Idaho's incidence rate of 195 new cases per 100,000 during last week is the eighth highest in the country, putting Idaho in the red zone. It also prompted the White House Coronavirus Task Force to urge Boise State University, University of Idaho and BYU-Rexburg to go online. Many of the Vandals' cases stem from fraternity and sororities, according to a university spokesperson.

Magic Valley COVID-19 hospitalizations have hit record highs. St. Luke’s Magic Valley now has 30 patients being treated for COVID—six-fold the five patients being treated in late August. Currently, one in five of the hospital’s patients have COVID.

The number of new cases in the Magic Valley doubled from 187 reported during the last week of August to 471 by the end of September. Hospitalizations tend to lag two weeks behind reported cases.

Idaho has now lost more than 500 of its citizens to COVID with 503 official deaths as of Thursday.  

The latest deaths include a male in his 20s in Twin Falls County—the youngest recorded in Idaho so far-- and a female in her 40s in Bannock County.

In the early part of the pandemic there were many days that Idaho reported no deaths. The last time Idaho had zero new deaths was on July 9, according to KTVB. It took five months for the state to reach 200 deaths on Aug. 3. It has taken two months since to surpass 500.

Tanis Maxwell, epidemiologist for South Central Public Health District, said the death of the man in his 20s was a terrible reminder that young people are not immune to complications from COVID.

“Many of our young people will bounce back, but some will be hit hard by this disease.”

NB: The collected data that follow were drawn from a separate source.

Lemma step_pick f q cur cb ft ft' ia tk tr : ft_thread ft' = -1 →
  (ft_fiber ft' = None ∧ is_Some (ft_cb ft') ∨ ∃ p x, ft_fiber ft' = Some p ∧ heap f !! p = Some x ∧ m_state x ≠ EXEC) →
  ∃ tk', step stack 0 Go (st f (ft' :: q) 0 cur cb ft ia AtPick tk tr) = Done (st f q 1 cur cb ft' true AtDispatch tk' tr) ().
Proof.
  intros Hth Hft. unfold step. do_step. cbn [w_pc]. unfold run_pick. do_step.
  assert (Hscan : scan (Z.of_nat 0) (heap f) (ft' :: q) = Some (Some ft', q, negb (bool_decide (length q = 0%nat)))).
  { cbn [scan]. rewrite Hth. cbn. destruct Hft as [[-> [c ->]]|(p & x & -> & -> & Hx)]; [done|]. cbn. by rewrite bool_decide_false. }
  cbn [store m_fibers one]. rewrite Hscan. rewrite bind_assoc. do_step. rewrite bind_assoc. do_step. do_step.
  destruct (negb _); eexists; reflexivity.
Qed.

(** Where [enter] leads: the script [b] runs on fiber [p]. *)
Lemma enter_one f q act cur cb ft ia p x b k tk tr pc0 : heap f !! p = Some x → m_state x ≠ EXEC →
  (m_ctx x = CtxBody b ∨ m_ctx x = CtxMain ∧ m_cb x = Some (FBody b)) →
  enter 0 p k (st f q act cur cb ft ia pc0 tk tr) = Done (st (put p (set_state EXEC x) f) q act p cb ft ia (InTask k b) tk tr) ().
Proof.
  intros Hp Hx Hc. unfold enter. op_step swapIn_ok. destruct Hc as [->|[-> Hcb]]; [done|].
  erewrite bind_done by (apply on_one; eapply main_enter_ok; apply lookup_insert_eq). cbn [m_cb set_state]. by rewrite Hcb.
Qed.

Lemma step_dispatch_fiber f q cur cb ft ia p x b tk tr : ft_fiber ft = Some p → heap f !! p = Some x →
  m_state x = READY → m_ctx x = CtxBody b →
  step stack 0 Go (st f q 1 cur cb ft ia AtDispatch tk tr) =
  Done (st (put p (set_state EXEC x) f) q 1 p cb ft ia (InTask false b) tk tr) ().
Proof.
  intros Hft Hp Hs Hc. unfold step. do_step. cbn [w_pc]. unfold run_dispatch. do_step. cbn [w_ft].
  rewrite Hft, bind_assoc. op_step getState_ok. do_step. rewrite Hs. cbn [finished negb].
  apply (enter_one _ _ _ _ _ _ _ _ _ b); [done| |by left]. by rewrite Hs.
Qed.

Definition fresh_fiber (f : Fibers) (b : body) : Fiber :=
  mkFiber (u64 (s_fiber_id f + 1)) stack INIT CtxMain true (Some (FBody b)).
Definition grown (f : Fibers) (b : body) : Fibers :=
  mkFibers (<[next_addr f := fresh_fiber f b]> (heap f)) (next_addr f + 1) (u64 (s_fiber_id f + 1)) (u64 (s_fiber_count f + 1)).
Lemma step_dispatch_new f q cur ia b tk tr :
  step stack 0 Go (st f q 1 cur None (task_cb b) ia AtDispatch tk tr) =
  Done (st (put (next_addr f) (set_state EXEC (fresh_fiber f b)) (grown f b)) q 1 (next_addr f) (Some (next_addr f)) ft_none ia (InTask true b) tk tr) ().
Proof.
  unfold step. do_step. cbn [w_pc]. unfold run_dispatch. do_step. do_step. cbn [w_ft w_cb_fiber task_cb ft_fiber ft_cb].
  rewrite bind_assoc. do_step. rewrite bind_assoc. do_step. do_step. do_step.
  change (enter 0 (next_addr f) true (st (grown f b) q 1 cur (Some (next_addr f)) ft_none ia AtDispatch tk tr) =
    Done (st (put (next_addr f) (set_state EXEC (fresh_fiber f b)) (grown f b)) q 1 (next_addr f) (Some (next_addr f)) ft_none ia (InTask true b) tk tr) ()).
  apply enter_one; [apply lookup_insert_eq|done|by right].
Qed.
Lemma step_dispatch_spare f q cur ia b c x tk tr : heap f !! c = Some x → spare x →
  step stack 0 Go (st f q 1 cur (Some c) (task_cb b) ia AtDispatch tk tr) =
  Done (st (put c (set_state EXEC (set_state INIT (set_ctx CtxMain (set_cb (Some (FBody b)) x)))) (put c (set_state INIT (set_ctx CtxMain (set_cb (Some (FBody b)) x))) f)) q 1 c (Some c) ft_none ia (InTask true b) tk tr) ().
Proof.
  intros Hc (Hs & Hx & Hk). unfold step. do_step. cbn [w_pc]. unfold run_dispatch. do_step. do_step. cbn [w_ft w_cb_fiber task_cb ft_fiber ft_cb].
  rewrite bind_assoc. erewrite bind_done by (apply on_one; eapply fiber_reset_ok; [done|done|by rewrite Hs]). do_step. do_step.
  apply enter_one; [apply lookup_insert_eq|done|by right].
Qed.

(** ** Turns *)
Definition spare_ok (f : Fibers) (cb : option Z) : Prop := ∀ c, cb = Some c → ∃ y, heap f !! c = Some y ∧ spare y.

Lemma good_tail f cb ft q b bs : good f idle cb (ft :: q) (b :: bs) → good f idle cb q bs ∧ repr (heap f) ft b ∧
  (∀ p, ft_fiber ft = Some p → p ∉ ptrs q ∧ p ≠ idle ∧ ∀ c, cb = Some c → c ≠ p).
Proof.
  intros [H1 H2 H3 H4 H5 H6]. inversion H2; subst. unfold ptrs in *. cbn in *.
  split; [|split; [done|]].
  - constructor; try done; unfold ptrs.
    + destruct (ft_fiber ft); [by apply NoDup_cons in H3 as [_ H3]|done].
    + destruct (ft_fiber ft); set_solver.
    + intros c Hc. destruct (H6 c Hc) as [? ?]. split; [done|]. destruct (ft_fiber ft); set_solver.
  - intros p Hp. rewrite Hp in *. apply NoDup_cons in H3 as [H3 _]. split; [done|]. split; [set_solver|].
    intros c Hc. destruct (H6 c Hc) as [_ Hc']. set_solver.
Qed.

Lemma spare_put f cb p x : spare_ok f cb → (∀ c, cb = Some c → c ≠ p) → spare_ok (put p x f) cb.
Proof. intros H Hne c Hc. destruct (H c Hc) as (y & Hy & Hs). exists y. cbn. by rewrite lookup_insert_ne by (symmetry; auto). Qed.

Lemma good_grown f q bs b : good f idle None q bs → good (grown f b) idle (Some (next_addr f)) q bs.
Proof.
  intros [H1 H2 H3 (y & Hy & Hok) H5 H6]. pose proof (H1 (next_addr f) ltac:(lia)) as Hn.
  assert (Hq : next_addr f ∉ ptrs q).
  { clear -H2 Hn. induction H2 as [|ft b q bs Hr Hq IH]; unfold ptrs in *; cbn; [apply not_elem_of_nil|].
    destruct Hr as [->|(p & x & -> & Hp & _)]; cbn; [done|]. apply not_elem_of_cons. split; [|done]. intros <-. congruence. }
  assert (Hi : next_addr f ≠ idle) by (intros Hi; rewrite <-Hi in Hy; congruence).
  constructor; cbn; try done.
  - intros p Hp. rewrite lookup_insert_ne by lia. apply H1. lia.
  - by apply queue_insert.
  - exists y. by rewrite lookup_insert_ne.
  - intros c [= <-]. done.
Qed.

(** Picking and dispatching the first task starts its turn. *)
Lemma start_turn f cb ft' q b bs cur ft ia tk tr : good f idle cb (ft' :: q) (b :: bs) → spare_ok f cb →
  ∃ f' cb' k p ft2 tk', (∀ s', runs (st f' q 1 p cb' ft2 true (InTask k b) tk' tr) s' → runs (st f (ft' :: q) 0 cur cb ft ia AtPick tk tr) s') ∧
    running f' cb' q bs k p ∧ (if k then ft2 = ft_none else ft_fiber ft2 = Some p).
Proof.
  intros Hg Hsp. destruct (good_tail _ _ _ _ _ _ Hg) as (Hg' & Hr & Hft).
  destruct Hr as [->|(p & x & -> & Hp & Hs & Hc & Hk)].
  - destruct (step_pick f q cur cb ft (task_cb b) ia tk tr) as [tk' Hpick]; [done|left; eauto|]. destruct cb as [c|].
    + destruct (Hsp c eq_refl) as (x & Hx & Hspx). do 6 eexists. split.
      { intros s' Hs'. eapply runs_step; [done|]. eapply runs_step; [by eapply step_dispatch_spare|]. exact Hs'. }
      destruct (g_cb _ _ _ _ _ Hg' c eq_refl) as [Hci Hcq].
      assert (Hst : m_stack x = true) by apply Hspx.
      split; [|done]. constructor; try done.
      * apply good_put; [apply good_put; eauto| |done..]. rewrite heap_put_eq. eauto.
      * eexists. split; [apply lookup_insert_eq|]. done.
    + do 6 eexists. split.
      { intros s' Hs'. eapply runs_step; [done|]. eapply runs_step; [by apply step_dispatch_new|]. exact Hs'. }
      pose proof (good_grown f q bs b Hg') as Hgr. destruct (g_cb _ _ _ _ _ Hgr _ eq_refl) as [Hci Hcq].
      split; [|done]. constructor; try done.
      * apply good_put; [done|cbn; rewrite lookup_insert_eq; eauto|done..].
      * eexists. split; [apply lookup_insert_eq|]. done.
  - destruct (step_pick f q cur cb ft (mkFT (Some p) None (-1)) ia tk tr) as [tk' Hpick]; [done| |].
    { right. exists p, x. repeat split; try done. by rewrite Hs. }
    destruct (Hft p eq_refl) as (Hpq & Hpi & Hcp).
    do 6 eexists. split.
    { intros s' Hs'. eapply runs_step; [done|]. eapply runs_step; [by eapply step_dispatch_fiber|]. exact Hs'. }
    split; [|done]. constructor; try done.
    + apply good_put; eauto.
    + eexists. split; [apply lookup_insert_eq|]. done.
    + intros c Hc'. split; [auto|]. apply (spare_put f cb p); auto.
Qed.

Lemma good_none f cb q bs : good f idle cb q bs → good f idle None q bs.
Proof. by intros []. Qed.
Lemma good_push f cb q bs p x b : good f idle cb q bs → heap f !! p = Some x → m_state x = READY → m_ctx x = CtxBody b →
  m_stack x = true → p ∉ ptrs q → p ≠ idle → (∀ c, cb = Some c → c ≠ p) → good f idle cb (q ++ [mkFT (Some p) None (-1)]) (bs ++ [b]).
Proof.
  intros [H1 H2 H3 H4 H5 H6] Hp Hs Hc Hk Hq Hi Hcb.
  assert (Hptrs : ptrs (q ++ [mkFT (Some p) None (-1)]) = ptrs q ++ [p]) by (unfold ptrs; by rewrite omap_app).
  constructor; try done; rewrite ?Hptrs.
  - apply Forall2_app; [done|]. constructor; [|constructor]. right. eauto 10.
  - apply NoDup_app. split; [done|]. split; [set_solver|apply NoDup_singleton].
  - set_solver.
  - intros c Hcc. destruct (H6 c Hcc) as [? ?]. pose proof (Hcb c Hcc). set_solver.
Qed.
Lemma good_push_cb f cb q bs b : good f idle cb q bs → good f idle cb (q ++ [task_cb b]) (bs ++ [b]).
Proof.
  intros [H1 H2 H3 H4 H5 H6].
  assert (Hptrs : ptrs (q ++ [task_cb b]) = ptrs q) by (unfold ptrs; rewrite omap_app; apply app_nil_r).
  constructor; rewrite ?Hptrs; try done. apply Forall2_app; [done|]. constructor; [by left|constructor].
Qed.

(** What joins the queue when a fiber leaves in state [fin] with context [c]. *)
Definition left_over (fin : State) (c : ctx) : list body := match fin, c with READY, CtxBody b => [b] | _, _ => [] end.

Lemma leave_turn f cb q bs k p x ft ia c tk tr : running f cb q bs k p → m_state x ≠ EXEC → m_state x ≠ INIT → m_stack x = true →
  (m_state x = READY → ∃ b, c = CtxBody b) → (if k then ft = ft_none else ft_fiber ft = Some p) →
  ∃ f' cb' q' tk', (∀ s', runs (st f' q' 0 m cb' ft_none ia AtPick tk' tr) s' → runs (st (put p x f) q 1 p cb ft ia (Leaving k c) tk tr) s') ∧
    good f' idle cb' q' (bs ++ left_over (m_state x) c) ∧ spare_ok f' cb'.
Proof.
  intros [Hg (x0 & Hx0 & _) Hpi Hpq Hcb] Hne Hni Hst Hr Hft.
  pose (x2 := set_ctx c x). pose (f2 := put p x2 (put p x f)).
  assert (Hp2 : heap f2 !! p = Some x2) by apply heap_put_eq.
  assert (Hg2 : good f2 idle cb q bs).
  { apply good_put; try done; [apply good_put; eauto|rewrite heap_put_eq; eauto]. }
  assert (Hk : if k then cb = Some p ∧ ft = ft_none else ft_fiber ft = Some p) by by destruct k.
  destruct (step_judge f2 q cb ft ia k p x2 tk tr Hp2 Hst Hk) as [tk' Hj].
  assert (Hruns : ∀ s', runs (judged k p x2 f2 q cb ft ia tk' tr) s' → runs (st (put p x f) q 1 p cb ft ia (Leaving k c) tk tr) s').
  { intros s' Hs'. eapply runs_step; [apply step_leave, heap_put_eq|]. eapply runs_step; [|eapply runs_step; [exact Hj|exact Hs']].
    unfold step. do_step. cbn [w_pc]. do_step. reflexivity. }
  assert (Hsp : ∀ y, k = false → (∀ c, cb = Some c → c ≠ p) ∧ spare_ok (put p y f2) cb ∧ spare_ok f2 cb).
  { intros y ->. assert (Hne' : ∀ c, cb = Some c → c ≠ p) by (intros c' Hc'; by apply Hcb).
    assert (spare_ok f2 cb) by (apply spare_put; [apply spare_put|]; [|done..]; intros c' Hc'; by apply Hcb).
    split; [done|]. split; [by apply spare_put|done]. }
  unfold judged in Hruns. change (m_state x2) with (m_state x) in Hruns. destruct (m_state x) eqn:Hs; try done.
  - exists (put p (set_state HOLD x2) f2), (if k then None else cb), q, tk'. cbn [left_over]. rewrite app_nil_r.
    split; [exact Hruns|]. pose proof (good_put f2 cb q bs p (set_state HOLD x2) Hg2 ltac:(eauto) Hpi Hpq) as Hg3.
    destruct k; [split; [by eapply good_none|by intros ? [=]]|]. split; [done|]. by apply Hsp.
  - exists (if k then put p (set_state INIT (set_ctx CtxMain (set_cb None x2))) f2 else f2), cb, q, tk'. cbn [left_over]. rewrite app_nil_r.
    split; [exact Hruns|]. destruct k; [|split; [done|by apply (Hsp x)]]. split; [by apply good_put; eauto|].
    subst cb. intros c' [= <-]. eexists. split; [apply heap_put_eq|]. done.
  - destruct (Hr eq_refl) as [b ->]. exists f2, (if k then None else cb), (q ++ [mkFT (Some p) None (-1)]), tk'. cbn [left_over].
    split; [exact Hruns|]. destruct k.
    + split; [|by intros ? [=]]. apply (good_push f2 None q bs p x2 b); try done. by eapply good_none.
    + destruct (Hsp x eq_refl) as (Hne' & _ & Hsp'). split; [|done]. by apply (good_push f2 cb q bs p x2 b).
  - exists (if k then put p (set_state INIT (set_ctx CtxMain (set_cb None x2))) f2 else f2), cb, q, tk'. cbn [left_over]. rewrite app_nil_r.
    split; [exact Hruns|]. destruct k; [|split; [done|by apply (Hsp x)]]. split; [by apply good_put; eauto|].
    subst cb. intros c' [= <-]. eexists. split; [apply heap_put_eq|]. done.
Qed.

Maxwell added that even young Idahoans have diabetes, heart disease or lung problems that can be invisible. “Some of these conditions that place people in our community at high risk aren’t obvious to the people around them. That’s why taking steps to protect everyone around us from any illness we might be carrying is such an important step in slowing the spread of this disease and saving lives.”

The spike in cases is not unique to Blaine County or Idaho. Nationwide, only two states are reporting a decline of cases over last week.

And hospitalizations have begun to rise. Wisconsin opened a field hospital this week, and Utah officials say they’re not far behind. Montana, Nebraska, North Dakota, Oklahoma, South Dakota and Wyoming also have seen record-high hospitalization numbers this week.

The pandemic has killed more Americans than succumbed to the influenza over the past five years.

Health officials say the spread is being driven not so much by big gatherings with strangers but by informal gatherings of family and friends where they’re letting their guard down.

Forty to 45 percent of those infected with COVID are asymptomatic, meaning that a substantial proportion of people who get infected get infected from those without symptoms. Those bewseen the ages of 18 and 29 make up the largest percentage of cases.

Health officials plead for people to adhere to physical distancing and wearing masks.

"Once you let up the brake, then eventually, slowly, it comes back," infectious diseseases expert Dr. Michael Osterholm told the New York Times.


Chamber Director Mike McKenna said many of the businesses he contacted do not thinking that holding the Halloween Hoopla this year would be a good idea, given the uptick in cases. Many would like to do something for the kids but no one is sure what the best path is.

That said, Jane’s Artifacts is having a Halloween House Decorating Contest. Jane Drussel is giving $200 for the best decorated house. Entry forms are available at the store.